I am trying to fit a logistic regression model using Stan so that I can feed it into the loo package. I am following the example here:

The example is based on bernoulli_logit_lpmf. I am trying to fit the model based on bernoulli_logit_glm_lpmf as it may be the most efficient way to do.

However, I am getting an error with the use of bernoulli_logit_glm_lpmf. My code is as follows:

data {
  int<lower=1> N;
  int<lower=1> K1; 
  int<lower=0,upper=1> y1[N];
  matrix[N,K1] x1;

parameters {
   real alpha1;
   vector[K1] beta1;

model {
    beta1 ~ normal(0, 5);
    alpha1 ~ normal(0, 5);
  y1 ~ bernoulli_logit_glm(x1, alpha1, beta1);
generated quantities {
  vector[N] log_lik;
  for (n in 1:N) {
    log_lik[n] = bernoulli_logit_glm_lpmf(y1[n] | x1[n], alpha1, beta1);

The error that I am getting is:

No matches for: 

  bernoulli_logit_glm_lpmf(int, row_vector, real, vector)

Available argument signatures for bernoulli_logit_glm_lpmf:

  bernoulli_logit_glm_lpmf(int[ ], matrix, real, vector)
  bernoulli_logit_glm_lpmf(int[ ], matrix, vector, vector)
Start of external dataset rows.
(** ** Auto-mock generation *)

(** Generating the auto-mock of [./m] from a test leaves the main registry
    empty, although [m.js] has been executed. *)
Example generateMock_on_fresh_registries :
  let r := _generateMock (demo 30) "/p/test.js" "./m" demo_runtime in
  well_formed (layers demo_runtime) ∧
  executed (snd r) = ["/p/m.js"] ∧
  moduleRegistries (snd r) !! _moduleRegistry demo_runtime
  = moduleRegistries demo_runtime !! _moduleRegistry demo_runtime.
Proof.
  intros r. split; [exact demo_runtime_well_formed|]. split; [vm_compute; reflexivity|].
  refine (proj1 (generateMock_leaves_main_registry demo_config 30 "/p/test.js" "./m"
                   demo_runtime (snd r) (fst r) demo_runtime_well_formed _)).
  vm_compute; reflexivity.
Defined.

(** C7 fails on the code, in two ways.  [_generateMock] replaces the main
    registries only, and [requireModule] prefers the isolated module
    registry to a main registry that does not hold the path: inside an
    [isolateModules] scope the real module is therefore registered in the
    isolated registry, the one the requires of the test read, and a later
    [require('./m')] in the scope is answered with the instance the
    generation executed: in
    [isolateModules(() => { jest.genMockFromModule('./m'); require('./m') })]
    the body of [m.js] runs once.  And the two registries are restored
    only after [requireModule] has returned: when the real module throws,
    the temporary registries, with the module in them, stay selected as
    the main ones. *)
Lemma generateMock_leaks_into_test_registry :
  (let st := enter_isolation demo_runtime in
   let i := length (moduleRegistries demo_runtime) in
   let r := _generateMock (demo 30) "/p/test.js" "./m" st in
   let again := requireModule (demo 30) "/p/test.js" (Some "./m") None false (snd r) in
   _isolatedModuleRegistry st = Some i ∧
   registry st i !! "/p/m.js" = None ∧
   fst r = Ok (VObj 2) ∧
   _isolatedModuleRegistry (snd r) = Some i ∧
   registry (snd r) i !! "/p/m.js" = Some 0 ∧
   executed (snd r) = ["/p/m.js"] ∧
   fst again = Ok (exports (module_at (snd r) 0)) ∧
   executed (snd again) = ["/p/m.js"]) ∧
  (let fn := [SExpr (EGenMockFromModule "./m"); SExpr (ERequire "./m")] in
   let r := isolateModules (exec_stmts (demo 30) demo_scope fn) demo_runtime in
   fst r = Ok tt ∧ executed (snd r) = ["/p/m.js"]) ∧
  (let st := demo_runtime in
   let r := _generateMock (demo 30) "/p/test.js" "./boom" st in
   fst r = Throw (Error "boom") ∧
   _moduleRegistry (snd r) = length (moduleRegistries st) ∧
   _moduleRegistry (snd r) ≠ _moduleRegistry st ∧
   registry (snd r) (_moduleRegistry (snd r)) !! "/p/boom.js" = Some 0 ∧
   _mockRegistry (snd r) = length (mockRegistries st) ∧
   _mockRegistry (snd r) ≠ _mockRegistry st).
Proof. vm_compute. repeat split; discriminate. Qed.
 error in 'model2c5c309c5b00_logistic_model_regloo' at line 27, column 71
    25:   vector[N] log_lik;
    26:   for (n in 1:N) {
    27:     log_lik[n] = bernoulli_logit_glm_lpmf(y1[n] | x1[n], alpha1, beta1);
    28:   }

Can anyone guide me to fix this error?

Thank you

It tells you that there is no version of the log-likelihood function whose signature is bernoulli_logit_glm_lpmf(int, row_vector, real, vector). You probably meant

for (n in 1:N)
  log_lik[n] = bernoulli_logit_lpmf(y1[n] | alpha1 + x1[n, ] * beta1);
1 Like

@bgoodri Thank you very for the reply. Yeah this is working.
I am wondering how can I fix this with the use of bernoulli_logit_lpmf. May be with the different representation of the data component in the model. Will it be possible to give any advice regarding that?

bernoulli_logit_lpmf(y1[n] | alpha1 + x1[n, ] * beta1) is the same log-likelihood contribution from the n-th observation that is accumulated over all N observations by bernoulli_logit_glm(x1, alpha1, beta1).